The company had been building on the popularity of its devices among business and government, unveiling a series of handsets geared to ordinary smartphone users. But new touchscreen phones from companies such as Apple Inc. and Samsung Electronics Co. Ltd. were incredibly successful with consumers, and had a shorter product development. BlackBerry did not keep up.

The “Be Bold” campaign of spring 2012, amid a series of delays to much-anticipated (and delayed) BB10 operating system, was meant to turn the tide. It featured creative people boasting that they needed “tools, not toys.” In one ad, a young woman talks about her love for the keyboard and adds, “Try writing 1,000 e-mails on a touchscreen.” The problem? Less than two months after the ad’s release, then-CEO Thorstein Heins announced the first BB10 would be touchscreen-only.

The lack of clarity in overall brand messaging made BlackBerry look like it was “playing whack-a-mole,” said Alfred Dupuy, managing director of brand consultancy Interbrand Canada – in short, they were hitting at problems, doing marketing on a message-by-message basis, instead of co-ordinating under the bigger picture.

The disruption in the industry represented by the launch of the iPhone and other touchscreen devices did not have to tank BlackBerry, Dom Caruso, president and chief operating officer of agency Leo Burnett Canada, said. “It’s a very different story from what Nokia faced or Motorola faced. Among that core BlackBerry base, you continue to have people who are passionate about that product. That wasn’t true for others,” he said. “There’s a loyalty that they could have spoken to.”

Instead, when BB10 finally did launch this January, it attempted to cultivate a creative, consumer-friendly image that put it head-to-head with giants such as Apple and Samsung.

At the launch event, the company named Alicia Keys its “global creative director,” a title some companies have used to make a typical celebrity endorsement seem more substantive.

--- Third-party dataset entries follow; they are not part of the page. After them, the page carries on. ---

(** A world in which the backend answers with a PDF but clicking the
    link throws. *)
Definition click_fails_world : World :=
  {| fetch_settles := fun _ => inr {| ok := true; blob := inr [37; 80; 68; 70] |};
     object_url := fun _ => "blob:brochure";
     fault := fun st => match st with
                        | StClick => Some (Foreign "InvalidStateError")
                        | _ => None
                        end |}.

End Session.

(** * Properties of the front end *)

Module JSONFacts.
Import JSON JSONRead.

(** Reading back one escaped character. *)
Lemma read_escape_char (c : ascii) (t : string) :
  read_chars Plain (escape_char c ++ t) = push c (read_chars Plain t).
Proof.
  destruct c as [[] [] [] [] [] [] [] []]; reflexivity.
Qed.

Lemma append_assoc (a b c : string) : (a ++ b) ++ c = a ++ (b ++ c).
Proof.
  induction a as [|x a IH]; simpl; [reflexivity | now rewrite IH].
Qed.

Lemma read_escape (s rest : string) :
  read_chars Plain (escape s ++ String dquote rest) = Some (s, rest).
Proof.
  induction s as [|c s IH]; simpl.
  - reflexivity.
  - rewrite append_assoc, read_escape_char, IH. reflexivity.
Qed.

Lemma read_quote (s rest : string) :
  read_string (quote s ++ rest) = Some (s, rest).
Proof.
  unfold quote. simpl. rewrite append_assoc. simpl. apply read_escape.
Qed.

Lemma length_append (a b : string) :
  String.length (a ++ b) = String.length a + String.length b.
Proof.
  induction a as [|x a IH]; simpl; [reflexivity | now rewrite IH].
Qed.

Lemma quote_length (s : string) : 2 <= String.length (quote s).
Proof.
  unfold quote. simpl. rewrite length_append. simpl. lia.
Qed.

Lemma members_length (fields : list (string * string)) :
  List.length fields <= String.length (members fields).
Proof.
  induction fields as [|[k x] r IH]; [simpl; lia|].
  change (members ((k, x) :: r))
    with (quote k ++ ":" ++ quote x ++
          match r with [] => EmptyString | _ :: _ => "," ++ members r end).
  rewrite !length_append.
  pose proof (quote_length k). pose proof (quote_length x).
  destruct r as [|p r'].
  - simpl. lia.
  - rewrite length_append. simpl List.length in *. lia.
Qed.

Lemma read_member_last (k x : string) (n : nat) :
  read_members n (quote k ++ ":" ++ quote x ++ "}") = Some [(k, x)].
Proof.
  destruct n; cbn [read_members]; rewrite read_quote;
    cbn [expect append Ascii.eqb Bool.eqb]; rewrite read_quote; reflexivity.
Qed.

Lemma read_member_more (k x rest : string) (n : nat) :
  read_members (S n) (quote k ++ ":" ++ quote x ++ "," ++ rest)
  = match read_members n rest with
    | Some l => Some ((k, x) :: l)
    | None => None
    end.
Proof.
  cbn [read_members]. rewrite read_quote.
  cbn [expect append Ascii.eqb Bool.eqb]. rewrite read_quote. reflexivity.
Qed.

Lemma read_members_ok (fields : list (string * string)) :
  fields <> [] ->
  forall n, List.length fields <= S n ->
  read_members n (members fields ++ "}") = Some fields.
Proof.
  induction fields as [|[k x] r IH]; intros Hne n Hn; [congruence|].
  destruct r as [|p r'].
  - change (members [(k, x)]) with (quote k ++ ":" ++ quote x ++ EmptyString).
    rewrite !append_assoc. apply read_member_last.
  - destruct n as [|n']; [simpl in Hn; lia|].
    change (members ((k, x) :: p :: r'))
      with (quote k ++ ":" ++ quote x ++ "," ++ members (p :: r')).
    rewrite !append_assoc, read_member_more.
    rewrite IH; [reflexivity | congruence | simpl in Hn |- *; lia].
Qed.

(** [JSON.stringify] of an object of strings reads back as its properties. *)
Lemma read_stringify (fields : list (string * string)) :
  read_object (stringify (JObject fields)) = Some fields.
Proof.
  destruct fields as [|[k x] r]; [reflexivity|].
  unfold stringify.
  assert (Hm : exists c t, members ((k, x) :: r) = String dquote (String c t)).
  { simpl. destruct (escape k) as [|c t]; simpl;
      eexists; eexists; reflexivity. }
  destruct Hm as (c & t & Hm).
  assert (Hs : read_object ("{" ++ members ((k, x) :: r) ++ "}")
               = read_members (String.length (members ((k, x) :: r) ++ "}"))
                   (members ((k, x) :: r) ++ "}")).
  { rewrite Hm. reflexivity. }
  rewrite Hs. apply read_members_ok; [congruence|].
  rewrite length_append. pose proof (members_length ((k, x) :: r)).
  simpl String.length at 2. lia.
Qed.

End JSONFacts.

Module AppFacts.
Import Browser Observe Fixtures.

Writer Neil Gaiman and director Guillermo Del Toro were also brought on board, and all three promoted Keep Moving creative projects that showed how they used new devices. Many criticized the move as an attempt to speak to the wrong audience. “The creative-director schtick, I don’t think it was credible,” Mr. Caruso said.

The focus on the consumer began to erode BlackBerry’s relationship with its key professional market, said one former global telecom marketing executive, who asked not to be named. “Everyone got confused,” he said. “The business market is a very profitable market, because it’s not as price-sensitive as the consumer market ... they didn’t understand what they had.”

The culmination of the transition from a business to a consumer market happened when BlackBerry stepped into the crowded, million-dollar advertising market of the SuperBowl last February. The ad was inspired by the Fantastic Four, Mr. Boulben told the Globe at the time – depicting superhero magic as the only thing its new devices could not do. Given damaging headlines about service outages and multiple delays in the launch of its new devices, it was a strange choice, and the ads that followed, showing off the device to the tune of the Tame Impala track “Elephant,” were slick but rang hollow.

“Their ads are pretty, and well shot, but they just kind of echoed the category,” said Sub Nijjar, a partner at Toronto advertising agency Union Creative, who once worked at Microsoft.

As news broke that the company was looking for a buyer, amid rapidly declining sales, BlackBerry took out ads in 30 newspapers around the world, printing an open letter to counter the “dramatic headlines” about the company.

“Yes, there is a lot of competition out there and we know that BlackBerry is not for everyone. That’s okay,” the ad stated. This was another major shift in message for the smartphone maker, which for years had been pushing the opposite message – that it could be for everyone. In appealing to a mass market, and going head-to-head with Apple and Samsung, the company had lost a good chunk of the brand identity that appealed to business professionals.

In September, Interbrand published its most recent ranking of the 100 Best Global Brands, with the likes of Apple, Google and Coca-Cola leading the list. For the first time in five years, BlackBerry was not on it.